*Exercise brief*
Retype, word for word, every line from the one holding "specialize (IH Hdistinct)." through the one holding "-- right. split; [reflexivity|]. left." in the entries below, both included, and only those lines.

======== Excerpted data

Lemma append_to_group_elem username tweet groups u user_tweets :
  NoDup (groups.*1) →
  (u, user_tweets) ∈ append_to_group username tweet groups ↔
  (u ≠ username ∧ (u, user_tweets) ∈ groups) ∨
  (u = username ∧
   ((∃ before, (username, before) ∈ groups ∧ user_tweets = before ++ [tweet]) ∨
    ((username ∉ groups.*1) ∧ user_tweets = [tweet]))).
Proof.
  induction groups as [|[u0 tweets0] groups IH]; simpl; intros Hdistinct.
  - rewrite list_elem_of_singleton. split.
    + intros [= -> ->]. right. split; [reflexivity|]. right.
      split; [apply not_elem_of_nil|reflexivity].
    + intros [[_ Hin]|[-> [(before & Hin & _)|[_ ->]]]];
        [inversion Hin|inversion Hin|reflexivity].
  - apply NoDup_cons in Hdistinct as [Hu0 Hdistinct].
    specialize (IH Hdistinct).
    destruct (String.eqb_spec u0 username) as [->|Hne].
    + rewrite !elem_of_cons. split.
      * intros [[= -> ->]|Hin].
        -- right. split; [reflexivity|]. left. exists tweets0. split; [now left|reflexivity].
        -- destruct (decide (u = username)) as [->|Hother].
           ++ exfalso. apply Hu0. apply list_elem_of_fmap. now exists (username, user_tweets).
           ++ left. split; [exact Hother|now right].
      * intros [[Hother [[= -> ->]|Hin]]|[-> [(before & Hin & ->)|[Hnotin ->]]]].
        -- done.
        -- now right.
        -- apply elem_of_cons in Hin as [[= ->]|Hin]; [now left|].
           exfalso. apply Hu0. apply list_elem_of_fmap. now exists (username, before).
        -- exfalso. apply Hnotin. now left.
    + rewrite elem_of_cons, IH. split.
      * intros [[= -> ->]|[[Hother Hin]|[-> Hcase]]].
        -- left. split; [exact Hne|now left].
        -- left. split; [exact Hother|now right].
        -- right. split; [reflexivity|].
           destruct Hcase as [(before & Hin & ->)|[Hnotin ->]].
           ++ left. exists before. split; [now right|reflexivity].
           ++ right. split; [|reflexivity].
              intros Hin. apply elem_of_cons in Hin as [Heq|Hin]; [congruence|done].
      * intros [[Hother Hin]|[-> Hcase]].
        -- apply elem_of_cons in Hin as [Heq|Hin]; [now left|].
           right. left. now split.
        -- right. right. split; [reflexivity|].
           destruct Hcase as [(before & Hin & ->)|[Hnotin ->]].
           ++ apply elem_of_cons in Hin as [[= Heq _]|Hin]; [congruence|].
              left. now exists before.
           ++ right. split; [|reflexivity].
              intros Hin. apply Hnotin. now right.
Qed.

================

*Expected output*
    specialize (IH Hdistinct).
    destruct (String.eqb_spec u0 username) as [->|Hne].
    + rewrite !elem_of_cons. split.
      * intros [[= -> ->]|Hin].
        -- right. split; [reflexivity|]. left. exists tweets0. split; [now left|reflexivity].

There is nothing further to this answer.